Search-DecentralizedIdentifier -Web -FQDN "https://identity.foundation/.well-known/did-configuration.json" -outputHierarchy

Which will output the following.

Path                                      Value
----                                      -----
$.@context                                https://identity.foundation/.well-known/did-configuration/v1
$.linked_dids[0].@context[0]              https://www.w3.org/2018/credentials/v1
$.linked_dids[0].@context[1]              https://identity.foundation/.well-known/did-configuration/v1
$.linked_dids[0].credentialSubject.id     did:key:z6MkoTHsgNNrby8JzCNQ1iRLyW5QQ6R8Xuu6AA8igGrMVPUM
$.linked_dids[0].credentialSubject.origin https://identity.foundation
$.linked_dids[0].expirationDate           5/12/2025 7:08:28 AM
$.linked_dids[0].issuanceDate             5/12/2020 7:08:28 AM
$.linked_dids[0].issuer                   did:key:z6MkoTHsgNNrby8JzCNQ1iRLyW5QQ6R8Xuu6AA8igGrMVPUM
$.linked_dids[0].proof.created            4/12/2020 8:08:28 PM
$.linked_dids[0].proof.jws                eyJhbGciOiJFZERTQSIsImI2NCI6ZmFsc2UsImNyaXQiOlsiYjY0Il19..D0eDhglCMEjxDV9f_SNxsuU-r3ZB9GR4vaM9TYbyV7yzs1WfdUyYO8rFZdedHbwQafYy8YOpJ1iJlkSmB4JaDQ
$.linked_dids[0].proof.proofPurpose       assertionMethod
$.linked_dids[0].proof.type               Ed25519Signature2018
$.linked_dids[0].proof.verificationMethod id:key:z6MkoTHsgNNrby8JzCNQ1iRLyW5QQ6R8Xuu6AA8igGrMVPUM#z6MkoTHsgNNrby8JzCNQ1iRLyW5QQ6R8Xuu6AA8igGrMVPUM
$.linked_dids[0].type[0]                  VerifiableCredential
$.linked_dids[0].type[1]                  DomainLinkageCredential
$.linked_dids[1]                          eyJhbGciOiJFZERTQSJ9.eyJleHAiOjE3NjQ4Nzg5MDgsImlzcyI6ImRpZDprZXk6ejZNa29USHNnTk5yYnk4SnpDTlExaVJMeVc1UVE2UjhYdXU2QUE4aWdHck1WUFVNIiwibmJmIjoxNjA3MTEyNTA4LCJzdWIiOiJkaΓǪ

Additional examples of getting DID documents using DID Web from different URL options.

Search-DecentralizedIdentifier -Web -FQDN "https://identity.foundation/.well-known/mydid.json"
Search-DecentralizedIdentifier -Web -FQDN "https://identity.foundation:9000/user/alice/did.json"

Decode a DID JWT

The Decentralized Identity Searcher PowerShell Module also includes the ability to decode a linked DID JWT from a DID document.
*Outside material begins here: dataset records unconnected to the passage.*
Variable World : Type.
Variable axios_post : World -> Payload -> PostResult * World.
Variable env : Env.

#[local] Abbreviation createCase := (createCase World axios_post env).
#[local] Abbreviation step := (step World axios_post env).
#[local] Abbreviation loopFrom := (loopFrom World axios_post env).
#[local] Abbreviation submitAll := (submitAll World axios_post env).

Lemma postedBodies_app (a b : list Upload.event) :
  postedBodies (a ++ b) = (postedBodies a ++ postedBodies b)%list.
Proof.
  induction a as [| e a IH]; simpl; [reflexivity |].
  destruct e; simpl; now rewrite IH.
Qed.

Lemma progressLines_app (a b : list Upload.event) :
  progressLines (a ++ b) = (progressLines a + progressLines b)%nat.
Proof.
  induction a as [| e a IH]; simpl; [reflexivity |].
  destruct e; simpl; now rewrite IH.
Qed.

(** What one turn of the loop posts, and the world it leaves. *)
Lemma step_effects (total i : nat) (row : jsobj) (st : LoopState World) :
  match validated env row with
  | Ok payload =>
      postedBodies (trace (step total i row st))
      = (postedBodies (trace st) ++ [payload])%list
      /\ world (step total i row st) = snd (axios_post (world st) payload)
  | Throw _ =>
      postedBodies (trace (step total i row st)) = postedBodies (trace st)
      /\ world (step total i row st) = world st
  end
  /\ progressLines (trace (step total i row st))
     = (progressLines (trace st)
        + if ((i + 1) mod 10 =? 0)%nat then 1 else 0)%nat.
Proof.
  unfold Upload.step, Upload.createCase.
  destruct (validated env row) as [payload | error].
  - destruct (axios_post (world st) payload) as [[data | error] w'];
      cbn [trace world snd];
      rewrite !postedBodies_app, !progressLines_app;
      destruct (i <? total - 1)%nat, ((i + 1) mod 10 =? 0)%nat;
      cbn [postedBodies progressLines app];
      rewrite ?app_nil_r; repeat split; lia.
  - cbn [trace world];
      rewrite !postedBodies_app, !progressLines_app;
      destruct (i <? total - 1)%nat, ((i + 1) mod 10 =? 0)%nat;
      cbn [postedBodies progressLines app];
      rewrite ?app_nil_r; repeat split; lia.
Qed.
Fixpoint strip_trailing_zeros (fuel : nat) (d : Z) : Z :=
  match fuel with
  | O => d
  | S k => if (d mod 10 =? 0) && negb (d =? 0) then strip_trailing_zeros k (d / 10) else d
  end.

(** The layout of [repr]: positional when the decimal point falls within
    [-4 < decpt <= 16], else scientific with a two-digit exponent at least. *)
Definition layout (neg : bool) (digits : string) (decpt : Z) : string :=
  let sign := if neg then "-" else "" in
  let nd := Z.of_nat (String.length digits) in
  if (-4 <? decpt) && (decpt <=? 16) then
    if decpt <=? 0 then sign ++ "0." ++ zeros (Z.to_nat (- decpt)) ++ digits
    else if nd <=? decpt then sign ++ digits ++ zeros (Z.to_nat (decpt - nd)) ++ ".0"
    else sign ++ substring 0 (Z.to_nat decpt) digits ++ "."
              ++ substring (Z.to_nat decpt) (Z.to_nat (nd - decpt)) digits
  else
    let e := decpt - 1 in
    let mant := match digits with
                | String c EmptyString => digits
                | String c r => String c ("." ++ r)
                | EmptyString => digits
                end in
    sign ++ mant ++ "e" ++ (if e <? 0 then "-" else "+") ++ pad 2 (Z.abs e).
Lemma readInto_spec (this : t) (target : Uint8Array) :
  represents this ->
  (Datatypes.length target < length this)%nat
  /\ readInto this target = (Throw "Not enough space", target)
  \/ (length this <= Datatypes.length target)%nat
     /\ readInto this target
        = (Return tt, bytes this ++ skipn (length this) target).
Proof.
  intros (Hlen & Hstore).
  destruct (Nat.ltb_spec (Datatypes.length target) (length this)) as [Hshort | Hfits].
  - left. split; [exact Hshort |].
    unfold readInto, bind, arrayLength.
    replace (Datatypes.length target <? length this)%nat with true
      by (symmetry; apply Nat.ltb_lt; exact Hshort).
    reflexivity.
  - right. split; [exact Hfits |].
    assert (Hold : Datatypes.length (subarray0 (value this) (length this))
                   = length this)
      by (unfold subarray0; rewrite length_firstn; lia).
    unfold readInto, bind, arrayLength, set. rewrite Hold. cbn [Nat.add firstn app].
    repeat match goal with
           | |- context [(?a <? ?b)%nat] =>
               destruct (Nat.ltb_spec a b); [exfalso; lia |]
           end.
    reflexivity.
Qed.

End Buffer.

Section BufferClaims.

Import DynamicBuffer.

Lemma perform_spec (c : call) (this : t) :
  represents this ->
  exists this',
    perform c this = (Return tt, this')
    /\ represents this'
    /\ length this' = (length this + Datatypes.length (chunk_of c))%nat
    /\ bytes this' = bytes this ++ chunk_of c.
Proof.
  intros Hrep. destruct c as [chunk | byte]; cbn [perform chunk_of].
  - destruct (write_spec_buffer chunk this Hrep)
      as (this' & Hrun & Hrep' & Hlen & Hbytes & _).
    exists this'. auto.
  - destruct (writeByte_spec byte this Hrep)
      as (this' & Hrun & Hrep' & Hlen & _ & Hbytes).
    exists this'. auto.
Qed.

Lemma perform_all_spec (calls : list call) :
  forall this,
    represents this ->
    exists this',
      perform_all calls this = (Return tt, this')
      /\ represents this'
      /\ length this' = (length this + Datatypes.length (chunks_of calls))%nat
      /\ bytes this' = bytes this ++ chunks_of calls.
Proof.
  induction calls as [| c rest IH]; intros this Hrep.
  - exists this. cbn. rewrite app_nil_r. repeat split; try apply Hrep; lia.
  - destruct (perform_spec c this Hrep) as (mid & Hrun & Hrep' & Hlen & Hbytes).
    destruct (IH mid Hrep') as (this' & Hrun' & Hrep'' & Hlen' & Hbytes').
    exists this'. cbn [perform_all]. unfold bind. rewrite Hrun, Hrun'.
    unfold chunks_of in *. cbn [map concat].
    rewrite length_app, app_assoc, <- Hbytes.
    repeat split; try apply Hrep''; [lia | exact Hbytes'].
Qed.
Lemma metaTag_case_insensitive_witness :
  metaTag (lib := Demo.demoLib) [(bytesOf "charset", bytesOf "ISO-8859-1")]
  = metaTag (lib := Demo.demoLib) [(bytesOf "charset", bytesOf "iso-8859-1")].
Proof.
  apply (metaTag_case_insensitive (lib := Demo.demoLib)).
  repeat constructor.
Defined.

(** X6. An encoding that a meta tag yields is an entry of the registry,
    recoded when its name begins with ["utf-16"]; with a registry that
    knows no label the scan yields nothing. *)
Theorem prescan_from_registry `{lib : Library} :
  (forall attrs found,
      metaTag attrs = Some found ->
      exists label entry, Lookup label = Some entry /\ found = recode entry)
  /\ ((forall label, Lookup label = None) ->
      forall tokens, prescanTokens tokens = (None, "")).
Proof.
  split; [exact metaTag_from_registry|].
  intros Hempty tokens.
  induction tokens as [|t tokens IH]; [reflexivity|].
  rewrite prescanTokens_cons.
  destruct (scanned t); [|exact IH].
  destruct (tokType t); try reflexivity;
    (destruct (metaTag (TagAttr t)) as [found|] eqn:Hfound; [|exact IH];
     destruct (metaTag_from_registry _ _ Hfound) as (label & entry & Hreg & _);
     rewrite Hempty in Hreg; discriminate).
Qed.

Lemma prescan_from_registry_witness :
  exists label entry,
    Lookup (Library := Demo.demoLib) label = Some entry
    /\ (Demo.demoNop, "utf-8") = recode (lib := Demo.demoLib) entry.
Proof.
  apply (proj1 (prescan_from_registry (lib := Demo.demoLib))
           [(bytesOf "charset", bytesOf "UTF-16")]).
  reflexivity.
Defined.

(** X7. The scan ends at the first error token and at the first meta tag
    that yields an encoding, whatever comes after; tokens that are
    neither the error token nor a meta tag have no influence at all. *)
Theorem prescan_stops_early `{lib : Library} :
  (forall skipped t rest,
      Forall passedOver skipped ->
      tokType t = ErrorToken ->
      prescanTokens (skipped ++ t :: rest) = (None, ""))
  /\ (forall skipped t rest found,
         Forall passedOver skipped ->
         isMetaTag t = true ->
         metaTag (TagAttr t) = Some found ->
         prescanTokens (skipped ++ t :: rest) = (Some found.1, found.2))
  /\ (forall tokens,
         prescanTokens tokens = prescanTokens (filter (fun t => scanned t = true) tokens)).
Proof.
  split; [|split].
  - intros skipped t rest Hskip Htype.
    rewrite prescanTokens_passedOver by exact Hskip.
    cbn [prescanTokens]. now rewrite Htype.
  - intros skipped t rest [e name] Hskip Hmeta Hfound.
    rewrite prescanTokens_passedOver by exact Hskip.
    cbn [prescanTokens]. unfold isMetaTag in Hmeta.
    destruct (tokType t); try discriminate; now rewrite Hmeta, Hfound.
  - exact prescanTokens_scanned.
Qed.
(** * NbodyIMRI: the leapfrog integrator of [simulator.py] over [particles.py]

    A shallow embedding of the two source files:

    - [particles.py]: the [particles] object (masses, the position and
      velocity arrays of the two black holes and of the dark-matter tracers,
      the accelerations) with its drift [xstep] and kick [vstep];
    - [simulator.py]: the [simulator] object with the softened force laws
      [calc_acc], the force evaluation [update_acceleration], the leapfrog
      schemes of [full_step], the sub-stepping of [adaptive_step], the
      constructor and the loop of [run_simulation].

    Python objects and numpy arrays live in a store and are reached through
    references, so that the in-place updates ([+=] on an array) and the
    copy made by the constructor are those of the source.

    Numbers.  A Python or numpy float is modelled by a real number:
    rounding and overflow are not modelled.  In [R] a quotient by zero is
    zero, while numpy produces [inf] or [nan] and Python raises
    [ZeroDivisionError]: a division between Python scalars raises in the
    model as well, the two places where the source branches on a possibly
    infinite numpy value (the mask [x <= 1] of a kernel, the test
    [dt_opt >= dt]) are modelled with extended reals, and elsewhere a
    statement that depends on the value of a quotient assumes that the
    divisor is not zero.  For the force evaluation this assumption is
    [regular]: the bodies are apart and the softening lengths squared are
    not negative.  A statement about the values that one force evaluation
    stores has it as a hypothesis, and a statement about a step or a run
    that depends on these values is about the step or the run in which
    every force evaluation is made in a regular world
    ([update_acceleration_regular] in [full_step_with] and the like). *)

From Stdlib Require Import Reals Lra Lia ZArith List String.
From stdpp Require Import gmap strings.

Local Open Scope R_scope.

(** ** Constants *)

(** The module [NbodyIMRI.units] is not among the sources.  The only
    constant of it that the integrator uses is the gravitational constant
    [u.G_N], taken here as a parameter, a positive real. *)
Class Units := { G_N : R; G_N_pos : 0 < G_N }.

(** [simulator.py], lines 29-33: the leapfrog step-size parameters. *)
Definition theta : R := 1 / (2 - Rpower 2 (1 / 3)).
Definition xi : R := 0.1786178958448091e+00.
Definition lam : R := -0.2123418310626054e+00.
Definition chi : R := -0.6626458266981849e-01.

(** ** Vectors and arrays *)

(** A numpy array of shape (3,). *)
Definition vec : Type := (R * R * R)%type.

Definition vzero : vec := (0, 0, 0).

Definition vadd (a b : vec) : vec :=
  let '(a1, a2, a3) := a in
  let '(b1, b2, b3) := b in (a1 + b1, a2 + b2, a3 + b3).

Definition vsub (a b : vec) : vec :=
  let '(a1, a2, a3) := a in
  let '(b1, b2, b3) := b in (a1 - b1, a2 - b2, a3 - b3).

Definition vscale (c : R) (a : vec) : vec :=
  let '(a1, a2, a3) := a in (c * a1, c * a2, c * a3).

(** [np.sum(dx**2, axis=-1)] of one row. *)
Definition norm_sq (a : vec) : R :=
  let '(a1, a2, a3) := a in a1 * a1 + a2 * a2 + a3 * a3.

(** A scalar broadcast to shape (3,). *)
Definition vconst (c : R) : vec := (c, c, c).

(** [np.sum(rows, axis=0)] of an array of shape (N,3); the sum of no row
    is the zero vector. *)
Definition vsum (rows : list vec) : vec := foldr vadd vzero rows.

(** The values the store holds: the arrays that [particles.__init__]
    allocates have shape (3,) (a black hole's position or velocity),
    (N,3) (the tracers' positions or velocities) or (N,) (their masses). *)
Inductive ndarray : Type :=
  | V3 (v : vec)
  | M3 (rows : list vec)
  | A1 (xs : list R).

(** An attribute of a Python object: not yet assigned (reading it raises
    [AttributeError]), assigned [None], or assigned a value. *)
Inductive attr (A : Type) : Type :=
  | Missing
  | IsNone
  | Val (a : A).
Arguments Missing {A}.
Arguments IsNone {A}.
Arguments Val {A} a.

(** An acceleration of a black hole: the source assigns either the float
    [0.0] or an array of shape (3,). *)
Inductive acc3 : Type :=
  | Scalar (c : R)
  | Vector (v : vec).

(** Broadcasting a scalar against shape (3,). *)
Definition acc3_vec (a : acc3) : vec :=
  match a with Scalar c => vconst c | Vector v => v end.

(** [a*h] for a black hole's acceleration. *)
Definition acc3_scale (a : acc3) (h : R) : acc3 :=
  match a with Scalar c => Scalar (c * h) | Vector v => Vector (vscale h v) end.

(** Extended reals, for the numpy values that the source compares. *)
Inductive xreal : Type :=
  | Finite (r : R)
  | PInf
  | NInf
  | NaN.

(** numpy's [a/b] on floats (signed zeros apart). *)
Definition np_divide (a b : R) : xreal :=
  if Req_dec_T b 0 then
    if Req_dec_T a 0 then NaN else if Rlt_dec 0 a then PInf else NInf
  else Finite (a / b).

(** [np.sqrt]. *)
Definition np_sqrt (x : xreal) : xreal :=
  match x with
  | Finite r => if Rlt_dec r 0 then NaN else Finite (sqrt r)
  | PInf => PInf
  | NInf => NaN
  | NaN => NaN
  end.

(** [c*x] for a finite [c]. *)
Definition x_scale (c : R) (x : xreal) : xreal :=
  match x with
  | Finite r => Finite (c * r)
  | PInf => if Req_dec_T c 0 then NaN else if Rlt_dec 0 c then PInf else NInf
  | NInf => if Req_dec_T c 0 then NaN else if Rlt_dec 0 c then NInf else PInf
  | NaN => NaN
  end.

(** [np.clip(a, lo, hi)], that is [minimum(hi, maximum(a, lo))]. *)
Definition np_clip (a lo hi : R) : R := Rmin hi (Rmax a lo).
(** [st.selectbox]: the option at the selected index. *)
Definition st_selectbox (label : string) (options : list string)
    (sel : widgets -> nat) : M string :=
  st_emit (UiSelectbox label options);;
  w <- get_world;;
  ret (selected options (sel (w_widgets w))).

(** [st.number_input] with integer bounds: the number the widget holds. *)
Definition st_number_input (label : string) (min_value max_value value step : Z)
  : M Z :=
  st_emit (UiNumberInput label min_value max_value value step);;
  w <- get_world;;
  ret (num_duration (w_widgets w)).

(** [st.button]: [True] in the run started by the click. *)
Definition st_button (label : string) : M bool :=
  st_emit (UiButton label);;
  w <- get_world;;
  ret (btn_generate (w_widgets w)).

Definition st_download_button (label : string) (data : pdf_doc)
    (file_name mime : string) : M unit :=
  st_emit (UiDownloadButton label data file_name mime).

(** ** File system *)

(** Text is held in UTF-8, as the literals of this file are.  A
    character up to U+00FF is one byte below 128, or the lead byte 194
    or 195 followed by one continuation byte; any other lead byte
    starts a character beyond latin-1. *)
Fixpoint latin1 (s : string) : bool :=
  match s with
  | EmptyString => true
  | String c rest =>
      let n := nat_of_ascii c in
      if (n <? 128)%nat then latin1 rest
      else if (n =? 194)%nat || (n =? 195)%nat then
        match rest with
        | String c' rest' =>
            let n' := nat_of_ascii c' in
            (128 <=? n')%nat && (n' <? 192)%nat && latin1 rest'
        | EmptyString => false
        end
      else false
  end.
This is based off my JWTDetails PowerShell Module. It also returns the expiryDateTime and timeToExpirey in as datetime elements in the PSObject.

$didResult = Search-DecentralizedIdentifier -Web -FQDN "https://identity.foundation/.well-known/did-configuration.json" $didResult.linked_dids[1] | Get-DIDJWTDetails

The decoded DID JWT document is returned.

exp            : 1764878908
iss            : did:key:z6MkoTHsgNNrby8JzCNQ1iRLyW5QQ6R8Xuu6AA8igGrMVPUM
nbf            : 1607112508
sub            : did:key:z6MkoTHsgNNrby8JzCNQ1iRLyW5QQ6R8Xuu6AA8igGrMVPUM
vc             : @{@context=System.Object[]; credentialSubject=; expirationDate=5/12/2025 7:08:28 AM; issuanceDate=5/12/2020 7:08:28 AM; issuer=did:key:z6MkoTHsgNNrby8JzCNQ1iRLyW5QQ6R8Xuu6AA8igGrMVPUM; type=System.Object[]}
sig            : 6ovgQ+T/rmYueviySqXhzMzgqJMAizOGUKAObQr2iikoRNsb8DHfna4rh1puwWqYwgT3QJVpzdO/xZARAYM9Dw==
expiryDateTime : 5/12/2025 7:08:28 AM
timeToExpiry   : 1128.17:37:24.6985560

Summary

A simple but functional module to retrieve DID documents and functions to inspect them and their contents.